Saved entries:

(** * Claude Code Usage: log ingestion, pricing and aggregation

    A shallow embedding of the data-processing core of the extension:
    the pricing resolver ([services/pricing.ts]) and the log parser
    ([services/logParser.ts]) over the types of [types/usage.ts].

    Conventions of the embedding.
    - A JavaScript string is a [string] of 8-bit code units: the names,
      ids and timestamps of the logs are ASCII.  [toLowerCase] folds the
      ASCII letters, which are the only ones the matched patterns
      contain.
    - [localeCompare] is the collation of the host: it is a parameter
      ([Collator]) of everything that sorts with it, and the properties
      of the resulting order assume only what every collation has
      ([CollatorLaws]).  The operators [<] and [>] on strings compare by
      code units.
    - Token counts are integers ([Z]).  Money amounts (the [number]s that
      hold prices and costs) are exact rationals ([Q]), compared with
      [==]: they are the exact values of the expressions that the program
      evaluates in IEEE doubles.  [Binary64] has the cost of a usage as
      the program rounds it.
    - A record of a log is a [JsonlEntry.t]: it has the fields of the
      interface of that name in [types/usage.ts], with a [timestamp]
      string.
    - [a ?? b] is [default b a] on an [option]; the truthiness test on an
      optional string ([x && ...], [!x]) is [truthy].
    - [Set<string>] used for membership only is a [gset string]; a [Map]
      or [Set] whose iteration order is observable is an insertion-ordered
      list. *)

From Stdlib Require Import PrimFloat.
From Stdlib Require Import Ascii String QArith Sorting.Sorted Permutation.
From Stdlib Require OrdersEx.
From Stdlib Require Import Lqa.
From stdpp Require Import gmap strings list.

#[local] Set Warnings "-clear-no-such-hyp".
#[local] Set Warnings "-inexact-float".

Local Open Scope string_scope.
Local Open Scope list_scope.
Local Open Scope stdpp_scope.
Local Open Scope Z_scope.

(** ** JavaScript string primitives *)

Module JsString.

(** One code unit of [String.prototype.toLowerCase]. *)
Definition lowerAscii (c : ascii) : ascii :=
  let n := N_of_ascii c in
  if ((65 <=? n) && (n <=? 90))%N then ascii_of_N (n + 32) else c.

Fixpoint toLowerCase (s : string) : string :=
  match s with
  | EmptyString => EmptyString
  | String c rest => String (lowerAscii c) (toLowerCase rest)
  end.

(** [s.includes(pat)]: [pat] occurs in [s] at some offset. *)
Fixpoint includes (s pat : string) : bool :=
  String.prefix pat s ||
  match s with
  | EmptyString => false
  | String _ rest => includes rest pat
  end.

(** [s.endsWith(suffix)]. *)
Definition endsWith (s suffix : string) : bool :=
  let n := String.length s in
  let k := String.length suffix in
  (k <=? n)%nat && String.eqb (String.substring (n - k) k s) suffix.

(** [x] before the first occurrence of the separator [sep], the whole
    of [x] when there is none: [x.split(sep)[0]] for a one-character
    separator. *)
Fixpoint splitHead (sep : ascii) (x : string) : string :=
  match x with
  | EmptyString => EmptyString
  | String c rest =>
      if Ascii.eqb c sep then EmptyString else String c (splitHead sep rest)
  end.

(** [x.split(sep)] for a one-character separator: the pieces between
    the separators, empty pieces included. *)
Fixpoint split (sep : ascii) (x : string) : list string :=
  match x with
  | EmptyString => [EmptyString]
  | String c rest =>
      if Ascii.eqb c sep then EmptyString :: split sep rest
      else match split sep rest with
           | [] => [String c EmptyString]
           | piece :: pieces => String c piece :: pieces
           end
  end.

(** Truthiness of a string: the empty string is falsy. *)
Definition nonEmpty (s : string) : bool := negb (String.eqb s "").

(** Truthiness of an optional string: [undefined], [null] and the empty
    string are falsy. *)
Definition truthy (o : option string) : bool :=
  match o with
  | Some s => nonEmpty s
  | None => false
  end.

(** Comparison of strings by code units, the order of the [<] and [>]
    operators. *)
Definition ltb (a b : string) : bool :=
  match String.compare a b with Lt => true | _ => false end.

(** The order of the [<] and [>] operators: [a] is not after [b], and
    [a] is before [b], by code units. *)
Definition strLe (a b : string) : Prop := String.compare a b <> Gt.
Definition strLt (a b : string) : Prop := String.compare a b = Lt.

(** [a.localeCompare(b)]: the sign of the comparison of [a] with [b] in
    the collation of the host's default locale.  The collation is not
    part of the program: it is a parameter of the embedding. *)
Class Collator := { localeCompare : string -> string -> comparison }.

(** The order that [localeCompare] decides: [a] does not sort after
    [b]. *)
Definition collLe {collator : Collator} (a b : string) : Prop :=
  localeCompare a b <> Gt.

(** What every collation gives its comparison: exchanging the arguments
    exchanges the sign, and the order is transitive. *)
Class CollatorLaws (collator : Collator) : Prop := {
  localeCompare_flip (a b : string) :
    localeCompare a b = CompOpp (localeCompare b a);
  collLe_trans (a b c : string) : collLe a b -> collLe b c -> collLe a c
}.

End JsString.

(** [Array.prototype.sort(comparefn)]: a stable sort.  [after a b] says
    that [comparefn(a, b) > 0], so [a] has to come after [b]. *)
Module JsArray.

Section Sort.
Context {A : Type}.
Variable after : A -> A -> bool.

Fixpoint insert (x : A) (l : list A) : list A :=
  match l with
  | [] => [x]
  | y :: rest => if after x y then y :: insert x rest else x :: y :: rest
  end.

Definition sort (l : list A) : list A := foldr insert [] l.
End Sort.

End JsArray.

(** ** Pricing ([services/pricing.ts]) *)

Module Pricing.

Record ModelPricing := {
  input : Q;
  output : Q;
  cacheWrite : Q;
  cacheRead : Q
}.

(** The keys of the [PRICING] table. *)
Inductive Tier :=
| opus_4_5 | opus_4_1 | opus_4 | opus_3
| sonnet_4_5 | sonnet_4 | sonnet_3_7 | sonnet_3_5
| haiku_4_5 | haiku_3_5 | haiku_3.

Definition tierKey (t : Tier) : string :=
  match t with
  | opus_4_5 => "opus-4.5" | opus_4_1 => "opus-4.1"
  | opus_4 => "opus-4" | opus_3 => "opus-3"
  | sonnet_4_5 => "sonnet-4.5" | sonnet_4 => "sonnet-4"
  | sonnet_3_7 => "sonnet-3.7" | sonnet_3_5 => "sonnet-3.5"
  | haiku_4_5 => "haiku-4.5" | haiku_3_5 => "haiku-3.5"
  | haiku_3 => "haiku-3"
  end.

(** Pricing per million tokens. *)
Definition PRICING (t : Tier) : ModelPricing :=
  match t with
  | opus_4_5 =>
      {| input := 5.0; output := 25.0; cacheWrite := 6.25; cacheRead := 0.50 |}
  | opus_4_1 | opus_4 | opus_3 =>
      {| input := 15.0; output := 75.0; cacheWrite := 18.75; cacheRead := 1.50 |}
  | sonnet_4_5 | sonnet_4 | sonnet_3_7 | sonnet_3_5 =>
      {| input := 3.0; output := 15.0; cacheWrite := 3.75; cacheRead := 0.30 |}
  | haiku_4_5 =>
      {| input := 1.0; output := 5.0; cacheWrite := 1.25; cacheRead := 0.10 |}
  | haiku_3_5 =>
      {| input := 0.80; output := 4.0; cacheWrite := 1.0; cacheRead := 0.08 |}
  | haiku_3 =>
      {| input := 0.25; output := 1.25; cacheWrite := 0.30; cacheRead := 0.03 |}
  end%Q.

Import JsString.

(** The chain of tests of [getModelPricing], giving the key of the table
    entry that is returned. *)
Definition getModelTier (model : string) : option Tier :=
  let modelLower := toLowerCase model in
  if includes modelLower "opus-4-5" || includes modelLower "opus-4.5" ||
     includes modelLower "claude-opus-4-5" || includes modelLower "claude-opus-4.5"
  then Some opus_4_5
  else if includes modelLower "opus-4-1" || includes modelLower "opus-4.1" ||
     includes modelLower "claude-opus-4-1" || includes modelLower "claude-opus-4.1"
  then Some opus_4_1
  else if includes modelLower "opus-4" || includes modelLower "claude-opus-4"
  then Some opus_4
  else if includes modelLower "opus-3" || includes modelLower "claude-3-opus"
  then Some opus_3
  else if includes modelLower "sonnet-4-5" || includes modelLower "sonnet-4.5" ||
     includes modelLower "claude-sonnet-4-5" || includes modelLower "claude-sonnet-4.5"
  then Some sonnet_4_5
  else if includes modelLower "sonnet-4" || includes modelLower "claude-sonnet-4"
  then Some sonnet_4
  else if includes modelLower "sonnet-3-7" || includes modelLower "sonnet-3.7" ||
     includes modelLower "claude-3-7-sonnet" || includes modelLower "claude-3.7-sonnet"
  then Some sonnet_3_7
  else if includes modelLower "sonnet-3-5" || includes modelLower "sonnet-3.5" ||
     includes modelLower "claude-3-5-sonnet" || includes modelLower "claude-3.5-sonnet"
  then Some sonnet_3_5
  else if includes modelLower "haiku-4-5" || includes modelLower "haiku-4.5" ||
     includes modelLower "claude-haiku-4-5" || includes modelLower "claude-haiku-4.5"
  then Some haiku_4_5
  else if includes modelLower "haiku-3-5" || includes modelLower "haiku-3.5" ||
     includes modelLower "claude-3-5-haiku" || includes modelLower "claude-3.5-haiku"
  then Some haiku_3_5
  else if includes modelLower "haiku-3" || includes modelLower "claude-3-haiku"
  then Some haiku_3
  else None.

:: Work task ::
A single number is the whole answer: how many lines in the entries hold the word "Module".

:: Completed exercise ::
3